Myofibroblasts are specific cells that share properties of smooth muscle cells and fibroblasts. Their ability to produce chemokines, cytokines, matrix components, and prostaglandins is believed to play essential roles in inflammation, growth, repair, and neoplasia (Adegboyega et al. 2002). Colonic myofibroblasts can be either subepithelial or interstitial. Subepithelial myofibroblasts are known as colonic stellate cells. These cells are located at the crypt base, between the mucosal epithelium and capillaries, and play a role in UC regeneration. Interstitial myofibroblasts, found throughout the lamina propria and submucosa, contribute to fibrosis (Okayasu et al. 2009, 2011). In the current study, immune expression was detected only in the myoepithelial fibroblasts of the control group and CONPs groups. The interstitial myofibroblast with positive α-SMA immune expression was detected in the submucosa of the UC group and lamina propria and submucosa of CO and PCL@CS + ALG groups (hardly detected in the mucosa of the colitis group as the colitis group exhibited extensive and diffused mucosal ulceration with loss of the entire thickness of surface epithelium and crypts. My findings are compatible with the results of Adegboyega et al. (2002), who demonstrated that subepithelial myofibroblasts with positive α-SMA immune expression were found in the normal colonic mucosa; meanwhile, the interstitial myofibroblast with positive α-SMA immune expression was detected in the colon of a patient with UC and significantly increased compared to the control colon (Andoh et al. 2002). In UC patients, there is an increase in interstitial myofibroblasts and a decrease in subepithelial myofibroblasts, which promote regeneration (Okayasu et al. 2009). Fibroblasts were activated into myofibroblasts under the effect of inflammatory cytokines (Stallmach et al. 1992). In the current study, the immune expression of α-SMA was assessed in parallel with the score of inflammatory cell infiltration in all groups.
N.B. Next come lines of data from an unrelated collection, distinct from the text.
Definition with_provider (prov : Provider) (provId avatar' : string)
    (u : IUser) : IUser :=
  {| _id := _id u; email := email u; password := password u;
     firstName := firstName u; lastName := lastName u;
     avatar := avatar'; bio := bio u; provider := Some prov;
     providerId := Some provId; emailVerified := emailVerified u;
     lastLogin := lastLogin u; loginAttempts := loginAttempts u;
     lockUntil := lockUntil u |}.

(** The [signIn] callback; [freshId] is the identifier that a created
    record receives.  The e-mail and the names of a new record pass
    through the setters of their paths; a [create] or [save] whose
    validation throws ends in the [catch] block, which answers [false],
    and nothing is written.  No password is set on a new record, so the
    [pre('save')] hook leaves it as it is; the lookup does not select
    the password, so the [save] of a loaded record does not validate
    it. *)
Definition signIn (freshId : string)
    (users : gmap string IUser) (user : NextAuthUser)
    (account : option Account) : bool * gmap string IUser :=
  match account with
  | Some account =>
      if is_oauth_provider (Some (account_provider account)) then
        match findOne users (user_email user) with
        | None =>
            let names :=
              split_first_space (or_else (user_name user) "User") in
            let firstName := or_else (Some names.1) "User" in
            let lastName := or_else (Some names.2) "" in
            let created :=
              newUser freshId (email_setters (user_email user)) None
                (name_setters firstName) (name_setters lastName)
                (or_else (user_image user) "")
                (Some (account_provider account))
                (Some (providerAccountId account)) true in
            if validate created then
              (true, <[email_setters (user_email user) := created]> users)
            else (false, users)
        | Some existingUser =>
            match provider existingUser with
            | None =>
                let avatar' :=
                  if negb (truthy (Some (avatar existingUser)))
                     && truthy (user_image user)
                  then default EmptyString (user_image user)
                  else avatar existingUser in
                let linked :=
                  with_provider (account_provider account)
                    (providerAccountId account) avatar' existingUser in
                if validate (with_password None linked) then
                  (true,
                   <[email_setters (user_email user) := linked]> users)
                else (false, users)
            | Some _ => (true, users)
            end
        end
      else (true, users)
  | None => (true, users)
  end.

(** [authorize] of the credentials provider; [parsed] is what
    [loginSchema.safeParse] gave, [None] for a failure.  Every
    exception ends in [null] as well. *)
Definition authorize `{Externals} (users : gmap string IUser)
    (parsed : option (string * string)) : option NextAuthUser :=
  match parsed with
  | None => None
  | Some (email, password') =>
      match users !! toLowerCase email with
      | None => None
      | Some user =>
          if negb (truthy (password user)) then None
          else if bcrypt_compare password' (default EmptyString (password user))
          then
            Some {| user_id := _id user;
                    user_email := UserModel.email user;
                    user_name :=
                      Some (firstName user +:+ " " +:+ lastName user);
                    user_image :=
                      if truthy (Some (avatar user)) then Some (avatar user)
                      else None;
                    user_firstName := Some (firstName user);
                    user_lastName := Some (lastName user) |}
          else None
      end
  end.

(** The claims of the session token that the [jwt] callback reads and
    writes. *)
Record Token := mkToken {
  token_email : option string;
  token_id : option string;
  token_firstName : option string;
  token_lastName : option string;
  token_picture : option string
}.

(** The [session] argument of an update trigger. *)
Record SessionUpdate := mkSessionUpdate {
  update_firstName : option string;
  update_lastName : option string;
  update_image : option string
}.

(** The [jwt] callback.  [user] is set on sign-in; [update] is the
    session of an ['update'] trigger, [None] for any other trigger or a
    missing session. *)
Definition jwt (users : gmap string IUser) (token : Token)
    (user : option NextAuthUser) (update : option SessionUpdate) : Token :=
  let token :=
    match user with
    | Some user =>
        {| token_email := token_email token;
           token_id := Some (user_id user);
           token_firstName := user_firstName user;
           token_lastName := user_lastName user;
           token_picture := token_picture token |}
    | None => token
    end in
  let token :=
    match update with
    | Some session =>
        {| token_email := token_email token;
           token_id := token_id token;
           token_firstName := update_firstName session;
           token_lastName := update_lastName session;
           token_picture := update_image session |}
    | None => token
    end in
  if truthy (token_email token) then
    match findOne users (default EmptyString (token_email token)) with
    | Some dbUser =>
        {| token_email := token_email token;
           token_id := Some (_id dbUser);
           token_firstName := Some (firstName dbUser);
           token_lastName := Some (lastName dbUser);
           token_picture :=
             if truthy (Some (avatar dbUser)) then Some (avatar dbUser)
             else token_picture token |}
    | None => token
    end
  else token.

End AuthConfig.

(** ** Concrete collaborators and data for the worked examples *)

Module Examples.
Import Api UserModel Server.

(** Stand-ins that compute: the stored hash is the plain text behind a
    fixed prefix, tokens spell out their claims. *)
Definition toy : Externals := {|
  bcrypt_compare candidate hash := String.eqb ("h:" +:+ candidate) hash;
  bcrypt_hash plain salt := "h:" +:+ plain;
  sanitizeHtml input := input;
  generateToken now uid mail := uid +:+ "|" +:+ mail;
  verifyToken now token :=
    if String.eqb token "u1|alice@example.com"
    then Some ("u1", "alice@example.com") else None
|}.

Definition alice : IUser :=
  newUser "u1" "alice@example.com" (Some "h:Passw0rd!") "Alice" "A" ""
    (Some credentials) None false.

(** An account that signed in with Google and never set a password. *)
Definition bob : IUser :=
  newUser "u2" "bob@example.com" None "Bob" "B" "" (Some google)
    (Some "g-2") true.

Definition st0 : State :=
  {| users := <["bob@example.com" := bob]> {["alice@example.com" := alice]};
     loginAttemptsMap := ∅;
     rateLimitStore := ∅ |}.

Definition from_ip (ip path : string) : NextRequest :=
  {| x_forwarded_for := Some ip; authorization := None;
     cookie_token := None; pathname := path |}.

Definition wrong : LoginRoute.LoginData :=
  {| LoginRoute.login_email := "Alice@Example.com";
     LoginRoute.login_password := "guess-1" |}.

Definition right : LoginRoute.LoginData :=
  {| LoginRoute.login_email := "alice@example.com";
     LoginRoute.login_password := "Passw0rd!" |}.

Definition login_request : NextRequest := from_ip "10.0.0.1" "/api/auth/login".

(** Four wrong guesses, each made once the backoff of the one before
    has run out. *)
Definition four_failures : list (Z * NextRequest * LoginRoute.LoginData) :=
  [ (0, login_request, wrong); (1000, login_request, wrong);
    (3000, login_request, wrong); (7000, login_request, wrong) ].

Definition register_request : NextRequest :=
  from_ip "10.0.0.2" "/api/auth/register".


(** A signing scheme that computes: the claims are numbered by their
    countable encoding and written as the binary digits of that number;
    the signature is the secret followed by the message. *)
Fixpoint bits_of_pos (p : positive) : list bool :=
  match p with
  | xH => []
  | xO q => false :: bits_of_pos q
  | xI q => true :: bits_of_pos q
  end.

Fixpoint pos_of_bits (bits : list bool) : positive :=
  match bits with
  | [] => xH
  | false :: rest => xO (pos_of_bits rest)
  | true :: rest => xI (pos_of_bits rest)
  end.

Definition tuple_of_claims (c : Jwt.Claims) : string * string * Z * Z :=
  (Jwt.claim_userId c, Jwt.claim_email c, Jwt.iat c, Jwt.exp c).

Definition claims_of_tuple (t : string * string * Z * Z) : Jwt.Claims :=
  {| Jwt.claim_userId := t.1.1.1; Jwt.claim_email := t.1.1.2;
     Jwt.iat := t.1.2; Jwt.exp := t.2 |}.

Definition toy_scheme : Jwt.Scheme := {|
  Jwt.secret := [true; false; true; true];
  Jwt.mac key message := key ++ message;
  Jwt.serialize c := bits_of_pos (encode (tuple_of_claims c));
  Jwt.parse bits := claims_of_tuple <$> decode (pos_of_bits bits)
|}.

End Examples.

(** ** Further data for the worked examples *)

Module Examples2.
Import Api UserModel Server.

(** Scenario A of the specification, with another name. *)
Definition carol_registers : RegisterRoute.RegisterData :=
  {| RegisterRoute.reg_email := "Carol@example.com";
     RegisterRoute.reg_password := "Passw0rd!";
     RegisterRoute.reg_firstName := "Carol";
     RegisterRoute.reg_lastName := "C" |}.

(** Bob again, with a password of six characters that has all four
    character classes: the body schema and the strength policy accept
    it. *)
Definition bob_registers_short : RegisterRoute.RegisterData :=
  {| RegisterRoute.reg_email := "bob@example.com";
     RegisterRoute.reg_password := "Ab1!xy";
     RegisterRoute.reg_firstName := "Bob";
     RegisterRoute.reg_lastName := "Builder" |}.

End Examples2.

(** * Properties *)

(** ** Account lockout *)

Section AccountLockout.
Import UserModel.

Lemma isLocked_true_iff now u :
  isLocked now u = true <-> exists t, lockUntil u = Some t /\ now < t.
Proof.
  unfold isLocked. destruct (lockUntil u) as [t|].
  - rewrite Z.ltb_lt. split; [eauto | intros (t' & [= <-] & ?); done].
  - split; [done | intros (t' & ? & ?); done].
Qed.

Lemma lockExpired_true_iff now u :
  lockExpired now u = true <-> exists t, lockUntil u = Some t /\ t < now.
Proof.
  unfold lockExpired. destruct (lockUntil u) as [t|].
  - rewrite Z.ltb_lt. split; [eauto | intros (t' & [= <-] & ?); done].
  - split; [done | intros (t' & ? & ?); done].
Qed.

Lemma lockExpired_not_locked now u :
  lockExpired now u = true -> isLocked now u = false.
Proof.
  unfold lockExpired, isLocked. destruct (lockUntil u); [|done].
  rewrite Z.ltb_lt, Z.ltb_ge. lia.
Qed.

Lemma incrementLoginAttempts_expired now u :
  lockExpired now u = true ->
  loginAttempts (incrementLoginAttempts now u) = 1
  /\ lockUntil (incrementLoginAttempts now u) = None.
Proof. unfold incrementLoginAttempts. intros ->. done. Qed.

Lemma incrementLoginAttempts_counter now u :
  lockExpired now u = false ->
  loginAttempts (incrementLoginAttempts now u) = loginAttempts u + 1.
Proof.
  unfold incrementLoginAttempts. intros ->.
  by destruct (_ && _).
Qed.

Lemma incrementLoginAttempts_lock now u :
  lockExpired now u = false ->
  lockUntil (incrementLoginAttempts now u) =
    if (MAX_LOGIN_ATTEMPTS <=? loginAttempts u + 1) && negb (isLocked now u)
    then Some (now + LOCK_TIME) else lockUntil u.
Proof.
  unfold incrementLoginAttempts. intros ->.
  by destruct (_ && _).
Qed.

(** The methods touch the lockout fields and [lastLogin] only. *)
Lemma updateOne_identity upd u :
  _id (updateOne upd u) = _id u
  /\ email (updateOne upd u) = email u
  /\ password (updateOne upd u) = password u
  /\ provider (updateOne upd u) = provider u.
Proof. done. Qed.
In addition to that, α-SMA acts as a powerful protein in the identification of normal and pathological conditions of smooth muscle (Okayasu et al. 2009). α-SMA immune expression was also detected in the smooth muscle cells of the lamina muscularis and tunica muscularis of the colon. In the current study, the lamina muscularis appeared attenuated, and the tunica muscularis appeared degenerated in the UC group. Consequently, the α-SMA immune expression was significantly decreased in these layers compared to the control group. The normal histoarchitecture of the lamina and tunica muscularis was nearly detected in the CONPs group; therefore, the α-SMA immune expression was almost returned to the normal level in this group.

A limitation of the present study is that only a single dose level of clove oil and its nano-formulation (250 mg/kg) was tested, without the inclusion of a standard positive control drug. Although this dose was carefully selected based on OECD guidelines and previous toxicity data to ensure safety and biological efficacy, the absence of a dose–response design and therapeutic reference limits the full extrapolation of the findings. Future investigations will therefore be extended to evaluate multiple dose levels and to include a positive control (e.g., sulfasalazine or mesalamine) in order to comply with standard preclinical requirements and provide more comprehensive evidence of therapeutic efficacy.

In conclusion, CO-loaded PCLNPs coated with CS/ALG (CONPs) significantly reduced oxidative damage and inflammatory mediators in the colon damaged by AA. Presumably, this protection may be due to: (1) CO and CONPs induced regulation of Keap1/Nrf2/HO-1 signaling pathway, which lessens damage to the colon mucosa; (2) CO and CONPs mediated inhibition of NF-κB translocation to the nucleus, which stops the NF-κB-dependent pathway; and (3) CO and CONPs generated suppression of free radicals and enhancement of endogenous antioxidant defense systems. These findings have crucially clarified the therapeutic potential of coating CO with chitosan/alginate nanoparticles to cure UC mediated by AA.